- The Washington Times - Friday, October 30, 2020

Russia loomed over the U.S. election four years ago but here’s a 2020 twist no one saw coming: Vladimir Putin and Joseph R. Biden both want everyone in their vast nations to mask up in public.

Mr. Putin issued a mandate requiring masks on public transport and other public spaces last week, as the coronavirus swamps his country and Europe at large.

Mr. Biden, the Democratic nominee, is pushing for something similar in the U.S., calling for a “nationwide mandate” that amounts to a face-covering requirement on federal property and interstate transportation and a plea for every governor to issue a mask mandate.

If governors won’t do it, Mr. Biden plans to lean on mayors, hoping to make mask-wearing a social norm from coast to coast.

The push is winning support from public health experts — including Dr. Anthony Fauci — who say people need to buckle down as the coronavirus permeates the country and swamps Europe.

The U.S. is seeing record numbers of daily cases but it’s not just from increased testing — hospital visits are peaking in over a dozen states.

Unlike his Democratic foe, President Trump says he wants Americans to make their own choices as they navigate the pandemic. He’s presiding over campaign crowds with sporadic mask use and ridiculing California for its strict rules.

“You cannot, under any circumstances, take it off. You have to eat through the mask,” Mr. Trump told Arizona supporters at a recent campaign rally.

Health experts say masks are a simple but effective tool in blocking infectious droplets, especially if someone is infected and doesn’t know it as they talk, cough or sneeze in public. Even if a mask-wearer does become infected, some scientists believe a face covering may reduce the amount of virus they’re exposed to, given them a better chance of having a mild case.

Mr. Biden initially pitched a sweeping federal mandate ahead of the Democratic National Convention in August.

But the effort ran into immediate questions — vice-presidential pick Kamala Harris said no one would be punished for violating the mandate, dubbing it a federal “standard,” while Mr. Biden said he believed he had the legal power to enact one but couldn’t guarantee it.

“It isn’t clear that the executive branch has such broad authority,” said Josh Blackman, a professor at South Texas College of Law. “If you’re on federal property, you can probably do that — if you’re on an airplane, or on Amtrak.”

Thirty-three states, plus D.C., have mask orders in place, according to AARP.

The mandates differ but generally apply to indoor public spaces like stores and restaurants or public transportation and offer exceptions for people disabilities or specific circumstances, like exercising or eating.

There are gaps in mask usage, however, including in states that have seen a spike in cases and deaths in recent weeks.

North Dakota Gov. Doug Burgum, a Republican, has pleaded with residents to mask up but will not mandate it.

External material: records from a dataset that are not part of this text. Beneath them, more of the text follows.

Lemma prints_pairs (go : MemoryBTree -> handle_fn (outcome (list line)) -> outcome (list line) -> outcome (list line)) onerr es m p :
  at_map m p -> in_index (pg_store p) es -> (forall f o, go (db_index (st_db (pg_store p))) f o = visit f es o) ->
  printing mc (fun clock => traverse go (fun db fs => value_fn db fs clock onerr print_pair)) id p
    = Ret (tt, says (pair_lines (omap (shown (fun _ => now_of p) (pg_store p)) es)) p).
Proof.
  intros [Hg _ _] Hin Hgo. eapply printing_says; [by apply (traverse_visit go); try done; apply Hg|].
  unfold id. by rewrite (walk_prints _ (fun kv => pair_line kv.1 kv.2)).
Qed.

Lemma dbIteratorExample_says m p : at_map m p ->
  dbIteratorExample mc p = Ret (tt, says (((key_lines (kvs_of p) ++ pair_lines (kvs_of p)) ++
    key_lines (reverse (kvs_of p))) ++ pair_lines (reverse (kvs_of p))) p).
Proof.
  intros Ha. unfold dbIteratorExample. rewrite <- !says_says.
  assert (Hk : forall l, key_lines l = key_line <$> l.*1) by (intros l; unfold key_lines; by rewrite <- list_fmap_compose).
  rewrite !Hk, fmap_reverse, <- kvs_of_keys, <- omap_reverse_list. unfold kvs_of, live_kvs. rewrite <- omap_reverse_list.
  etransitivity; [exact (gbind_Ret _ _ _ _ _ (prints_keys MemoryBTree_Ascend _ m p Ha (in_index_all _) (Ascend_visit _)))|].
  match goal with |- gbind _ _ ?q = _ => set (p1 := q) end. assert (Ha1 : at_map m p1) by by apply says_at.
  etransitivity; [exact (gbind_Ret _ _ _ _ _ (prints_pairs MemoryBTree_Ascend _ _ m _ Ha1 (in_index_all _) (Ascend_visit _)))|].
  match goal with |- gbind _ _ ?q = _ => set (p2 := q) end. assert (Ha2 : at_map m p2) by by apply says_at.
  etransitivity; [exact (gbind_Ret _ _ _ _ _ (prints_keys MemoryBTree_Descend _ m _ Ha2 (in_index_reverse _) (Descend_visit _)))|].
  match goal with |- _ _ _ ?q = _ => set (p3 := q) end. assert (Ha3 : at_map m p3) by by apply says_at.
  exact (prints_pairs MemoryBTree_Descend _ _ m p3 Ha3 (in_index_reverse _) (Descend_visit _)).
Qed.
(** The last quantum may be padded; the bits left over are ignored. *)
Fixpoint base64_quanta (s : bytes) : option bytes :=
  match s with
  | [] => Some []
  | a :: b :: c :: d :: s =>
      x ← base64_value a;
      y ← base64_value b;
      if decide (c = x3d) then
        if decide (d = x3d /\ s = []) then Some [to_byte (x * 4 + y / 16)] else None
      else
        z ← base64_value c;
        if decide (d = x3d) then
          if decide (s = []) then Some [to_byte (x * 4 + y / 16); to_byte (y * 16 + z / 4)] else None
        else
          w ← base64_value d;
          rest ← base64_quanta s;
          Some (to_byte (x * 4 + y / 16) :: to_byte (y * 16 + z / 4) :: to_byte (z * 64 + w) :: rest)
  | _ => None
  end.

(** Line ends are skipped. *)
Definition base64_decode (s : bytes) : option bytes :=
  base64_quanta (filter (fun c => c ∉ [x0a; x0d]) s).

(** ** UTF-8 *)

(** The bytes of the rune at the front, if they are valid. *)
Definition utf8_rune (s : bytes) : option (bytes * bytes) :=
  let cont := in_range x80 xbf in
  match s with
  | a :: s1 =>
      if byte_val a <? 128 then Some ([a], s1) else
      match s1 with
      | b :: s2 =>
          if in_range xc2 xdf a && cont b then Some ([a; b], s2) else
          match s2 with
          | c :: s3 =>
              if (bool_decide (a = xe0) && in_range xa0 xbf b || bool_decide (a = xed) && in_range x80 x9f b
                  || (in_range xe1 xec a || in_range xee xef a) && cont b) && cont c
              then Some ([a; b; c], s3) else
              match s3 with
              | d :: s4 =>
                  if (bool_decide (a = xf0) && in_range x90 xbf b || bool_decide (a = xf4) && in_range x80 x8f b
                      || in_range xf1 xf3 a && cont b) && cont c && cont d
                  then Some ([a; b; c; d], s4) else None
              | [] => None
              end
          | [] => None
          end
      | [] => None
      end
  | [] => None
  end.

(** The code point of a rune below the surrogates and its UTF-8. *)
Definition utf8_encode (r : Z) : bytes :=
  if r <? 128 then [to_byte r]
  else if r <? 2048 then [to_byte (192 + r / 64); to_byte (128 + r mod 64)]
  else if r <? 65536 then [to_byte (224 + r / 4096); to_byte (128 + r / 64 mod 64); to_byte (128 + r mod 64)]
  else [to_byte (240 + r / 262144); to_byte (128 + r / 4096 mod 64); to_byte (128 + r / 64 mod 64);
        to_byte (128 + r mod 64)].

(** [utf8.RuneError], U+FFFD. *)
Definition rune_error : bytes := [xef; xbf; xbd].

(** ** Writing strings *)
Definition hex_digit (z : Z) : byte := to_byte (if z <? 10 then 48 + z else 87 + z).

Definition json_escape_byte (c : byte) : bytes :=
  if bool_decide (c ∈ [x22; x5c]) then [x5c; c]
  else if decide (c = x0a) then $"\n"
  else if decide (c = x0d) then $"\r"
  else if decide (c = x09) then $"\t"
  else if (byte_val c <? 32) || bool_decide (c ∈ [x3c; x3e; x26])
  then $"\u00" ++ [hex_digit (byte_val c / 16); hex_digit (byte_val c mod 16)]
  else [c].

(** The rune of a string as JSON text: invalid bytes become U+FFFD. *)
Fixpoint json_chars (fuel : nat) (s : bytes) : bytes :=
  match fuel with
  | O => []
  | S fuel =>
      match s with
      | [] => []
      | c :: s' =>
          if byte_val c <? 128 then json_escape_byte c ++ json_chars fuel s' else
          match utf8_rune s with
          | None => $"\ufffd" ++ json_chars fuel s'
          | Some (r, rest) =>
              (if decide (r = [xe2; x80; xa8]) then $"\u2028"
               else if decide (r = [xe2; x80; xa9]) then $"\u2029" else r) ++ json_chars fuel rest
          end
      end
  end.

Definition json_string (s : bytes) : bytes := x22 :: json_chars (length s) s ++ [x22].

(** ** Reading values *)
#[warnings="-automatic-prop-lowering"]
Inductive json : Type :=
| JNull
| JBool (b : bool)
| JNum (literal : bytes)
| JStr (s : bytes)
| JArr (l : list json)
| JObj (l : list (bytes * json)).

Definition json_space (c : byte) : bool := bool_decide (c ∈ [x20; x09; x0a; x0d]).
Definition skip_space (s : bytes) : bytes := drop_while json_space s.

(** Four hexadecimal digits. *)
Definition hex4 (s : bytes) : option (Z * bytes) :=
  match s with
  | a :: b :: c :: d :: s =>
      w ← unhex a; x ← unhex b; y ← unhex c; z ← unhex d;
      Some (w * 4096 + x * 256 + y * 16 + z, s)
  | _ => None
  end.

Definition surrogate (r : Z) : bool := (55296 <=? r) && (r <? 57344).

(** The second half of a surrogate pair. *)
Definition low_half (s : bytes) : option (Z * bytes) :=
  match cut_prefix ($"\u") s ≫= hex4 with
  | Some (r, s) => if (56320 <=? r) && (r <? 57344) then Some (r, s) else None
  | None => None
  end.

(** The text after [\u]. *)
Definition unicode_escape (s : bytes) : option (bytes * bytes) :=
  '(r, s) ← hex4 s;
  if surrogate r then
    match (if r <? 56320 then low_half s else None) with
    | Some (r', s) => Some (utf8_encode ((r - 55296) * 1024 + (r' - 56320) + 65536), s)
    | None => Some (rune_error, s)
    end
  else Some (utf8_encode r, s).

Definition simple_escape (c : byte) : option byte :=
  if bool_decide (c ∈ [x22; x5c; x2f]) then Some c
  else if decide (c = x62) then Some x08
  else if decide (c = x66) then Some x0c
  else if decide (c = x6e) then Some x0a
  else if decide (c = x72) then Some x0d
  else if decide (c = x74) then Some x09
  else None.

(** A string after its opening quote. *)
Fixpoint parse_string (fuel : nat) (s : bytes) : option (bytes * bytes) :=
  match fuel with
  | O => None
  | S fuel =>
      match s with
      | [] => None
      | c :: s' =>
          if decide (c = x22) then Some ([], s')
          else if decide (c = x5c) then
            match s' with
            | [] => None
            | e :: s' =>
                if decide (e = x75) then
                  '(r, s') ← unicode_escape s';
                  '(t, rest) ← parse_string fuel s';
                  Some (r ++ t, rest)
                else
                  c ← simple_escape e;
                  '(t, rest) ← parse_string fuel s';
                  Some (c :: t, rest)
            end
          else if byte_val c <? 32 then None
          else
            match utf8_rune s with
            | Some (r, s') => '(t, rest) ← parse_string fuel s'; Some (r ++ t, rest)
            | None => '(t, rest) ← parse_string fuel s'; Some (rune_error ++ t, rest)
            end
      end
  end.

(** Digits, at least one. *)
Fixpoint take_digits (s : bytes) : bytes * bytes :=
  match s with
  | c :: s' => if is_digit c then let '(d, rest) := take_digits s' in (c :: d, rest) else ([], s)
  | [] => ([], [])
  end.

Definition digits1 (s : bytes) : option (bytes * bytes) :=
  match take_digits s with ([], _) => None | r => Some r end.

(** A number: sign, integer part, fraction, exponent. *)
Definition parse_number (s : bytes) : option (bytes * bytes) :=
  let '(sign, s) := match cut_prefix [x2d] s with Some s' => ([x2d], s') | None => ([], s) end in
  '(int, s) ← match cut_prefix [x30] s with Some s' => Some ([x30], s') | None => digits1 s end;
  '(frac, s) ← match cut_prefix [x2e] s with
               | Some s' => '(d, r) ← digits1 s'; Some (x2e :: d, r)
               | None => Some ([], s)
               end;
  '(exp, s) ← match s with
              | c :: s' =>
                  if bool_decide (c ∈ [x65; x45]) then
                    let '(sg, s') := match s' with
                                     | d :: s'' => if bool_decide (d ∈ [x2b; x2d]) then ([d], s'') else ([], s')
                                     | [] => ([], s')
                                     end in
                    '(d, r) ← digits1 s'; Some (c :: sg ++ d, r)
                  else Some ([], s)
              | [] => Some ([], s)
              end;
  Some (sign ++ int ++ frac ++ exp, s).

(** Values nest at most ten thousand deep. *)
Definition maxNestingDepth : Z := 10000.

Fixpoint parse_value (fuel : nat) (depth : Z) (s : bytes) : option (json * bytes) :=
  match fuel with
  | O => None
  | S fuel =>
      match skip_space s with
      | [] => None
      | c :: s' =>
          if decide (c = x22) then '(t, rest) ← parse_string (S (length s')) s'; Some (JStr t, rest)
          else if decide (c = x7b) then
            if maxNestingDepth <=? depth then None else
            match cut_prefix [x7d] (skip_space s') with
            | Some rest => Some (JObj [], rest)
            | None => '(l, rest) ← parse_members fuel (depth + 1) s'; Some (JObj l, rest)
            end
          else if decide (c = x5b) then
            if maxNestingDepth <=? depth then None else
            match cut_prefix [x5d] (skip_space s') with
            | Some rest => Some (JArr [], rest)
            | None => '(l, rest) ← parse_elements fuel (depth + 1) s'; Some (JArr l, rest)
            end
          else if decide (c = x6e) then rest ← cut_prefix ($"ull") s'; Some (JNull, rest)
          else if decide (c = x74) then rest ← cut_prefix ($"rue") s'; Some (JBool true, rest)
          else if decide (c = x66) then rest ← cut_prefix ($"alse") s'; Some (JBool false, rest)
          else '(t, rest) ← parse_number (c :: s'); Some (JNum t, rest)
      end
  end
with parse_elements (fuel : nat) (depth : Z) (s : bytes) : option (list json * bytes) :=
  match fuel with
  | O => None
  | S fuel =>
      '(v, rest) ← parse_value fuel depth s;
      match cut_prefix [x2c] (skip_space rest) with
      | Some rest => '(l, rest) ← parse_elements fuel depth rest; Some (v :: l, rest)
      | None => rest ← cut_prefix [x5d] (skip_space rest); Some ([v], rest)
      end
  end
with parse_members (fuel : nat) (depth : Z) (s : bytes) : option (list (bytes * json) * bytes) :=
  match fuel with
  | O => None
  | S fuel =>
      s ← cut_prefix [x22] (skip_space s);
      '(key, rest) ← parse_string (S (length s)) s;
      rest ← cut_prefix [x3a] (skip_space rest);
      '(v, rest) ← parse_value fuel depth rest;
      match cut_prefix [x2c] (skip_space rest) with
      | Some rest => '(l, rest) ← parse_members fuel depth rest; Some ((key, v) :: l, rest)
      | None => rest ← cut_prefix [x7d] (skip_space rest); Some ([(key, v)], rest)
      end
  end.

(** Each round reads a byte: the length of the text is fuel enough. *)
Definition json_fuel (s : bytes) : nat := 2 * length s + 2.

(** The text a [json.Decoder] reads first, the rest of the stream ignored. *)
Definition json_Decode (s : bytes) : option json := fst <$> parse_value (json_fuel s) 0 s.

(** The value [json.Unmarshal] reads: nothing but space after it. *)
Definition json_Unmarshal (s : bytes) : option json :=
  '(v, rest) ← parse_value (json_fuel s) 0 s;
  if decide (skip_space rest = []) then Some v else None.

(** ** Reading Go values *)

(** Field names match up to case, the Kelvin sign and the long s included. *)
Fixpoint json_fold_loop (fuel : nat) (s : bytes) : bytes :=
  match fuel, s with
  | S fuel, c :: s' =>
      match cut_prefix [xe2; x84; xaa] s, cut_prefix [xc5; xbf] s with
      | Some s, _ => x6b :: json_fold_loop fuel s
      | _, Some s => x73 :: json_fold_loop fuel s
      | _, _ => lower_byte c :: json_fold_loop fuel s'
      end
  | _, _ => []
  end.
Definition json_fold (s : bytes) : bytes := json_fold_loop (length s) s.

(** A string; [null] leaves the old value. *)
Definition json_to_string (old : bytes) (v : json) : option bytes :=
  match v with JStr s => Some s | JNull => Some old | _ => None end.

Definition digits_value (s : bytes) : Z := fold_left (fun n c => 10 * n + (byte_val c - 48)) s 0.

(** A [uint8]. *)
Definition json_to_uint8 (v : json) : option byte :=
  match v with
  | JNum lit => if forallb is_digit lit && (digits_value lit <=? 255) then Some (to_byte (digits_value lit)) else None
  | JNull => Some x00
  | _ => None
  end.

(** A [[]byte]: base64, or an array of numbers. *)
Definition json_to_bytes (v : json) : option bytes :=
  match v with
  | JStr s => base64_decode s
  | JNull => Some []
  | JArr l => mapM json_to_uint8 l
  | _ => None
  end.

(** A [[]string]. *)
Definition json_to_strings (v : json) : option (list bytes) :=
  match v with
  | JArr l => mapM (json_to_string []) l
  | JNull => Some []
  | _ => None
  end.

(** Does the number fit a [float64]?  Beyond [2^1024 - 2^970] it rounds to
    infinity. *)
Definition json_number_fits (lit : bytes) : bool :=
  let lit := default lit (cut_prefix [x2d] lit) in
  let '(int, s) := take_digits lit in
  let '(frac, s) := match cut_prefix [x2e] s with Some s => take_digits s | None => ([], s) end in
  let e := tail s in
  let e := match cut_prefix [x2d] e with
           | Some d => - digits_value d
           | None => digits_value (default e (cut_prefix [x2b] e))
           end in
  let m := digits_value (int ++ frac) in
  let e := e - len frac in
  let digits := len (drop_while (fun c => bool_decide (c = x30)) (int ++ frac)) in
  if m =? 0 then true
  else if 310 <? digits + e then false
  else if digits + e <? 309 then true
  else if 0 <=? e then m * 10 ^ e <? 2 ^ 1024 - 2 ^ 970
  else m <? (2 ^ 1024 - 2 ^ 970) * 10 ^ (- e).

(** A [float64], kept as its text. *)
Definition json_to_float (old : bytes) (v : json) : option bytes :=
  match v with
  | JNum lit => if json_number_fits lit then Some lit else None
  | JNull => Some old
  | _ => None
  end.

(** A list of strings as [json.Encoder] writes it; a nil slice is [null]. *)
Definition json_strings (l : list bytes) : bytes :=
  match l with
  | [] => $"null"
  | _ => $"[" ++ strings_Join ($",") (json_string <$> l) ++ $"]"
  end.

Example base64_ex : base64_encode ($"hello") = $"aGVsbG8=" /\ base64_decode ($"aGVsbG8=") = Some ($"hello").
Proof. vm_compute. split; reflexivity. Qed.

(** Text with its quotes written as apostrophes. *)
Definition quoted (s : bytes) : bytes := (fun c => if decide (c = x27) then x22 else c) <$> s.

Mr. Biden’s authority to twist governors’ arms would only extend so far, according to experts.

For instance, it would be difficult for his administration to threaten state or localities with a loss of funding for refusing to institute a mask mandate, according to Mr. Blackman. A federal appeals court earlier this year ruled against Mr. Trump‘s push to withhold federal funds from “sanctuary cities” that don’t cooperate with federal immigration enforcement.

Heavy-handed efforts to induce mask-wearing might also backfire, hardening the resistance of people who see government pandemic rules as overreach.

Mr. Trump officially recommends mask-wearing in cases where people cannot socially distance. But he hasn’t promoted their use and questioned whether waiters are spreading germs by fiddling with their masks while serving food.

Mr. Trump appeared shocked to see Fox News personality Laura Ingraham wearing a mask at his Michigan rally on Friday.

“Are you wearing a mask?” the president called out incredulously to Ms. Ingraham, who was standing below the stage in the crowd. “I can’t recognize you. Is that a mask? I’ve never seen her in a mask. Look at you. Whoa! Whoa!”

Mr. Trump told the crowd, “She’s being very politically correct.”

“Oh,” Mr. Trump said, “she’s being very politically correct.”

• Dave Boyer contributed to this report.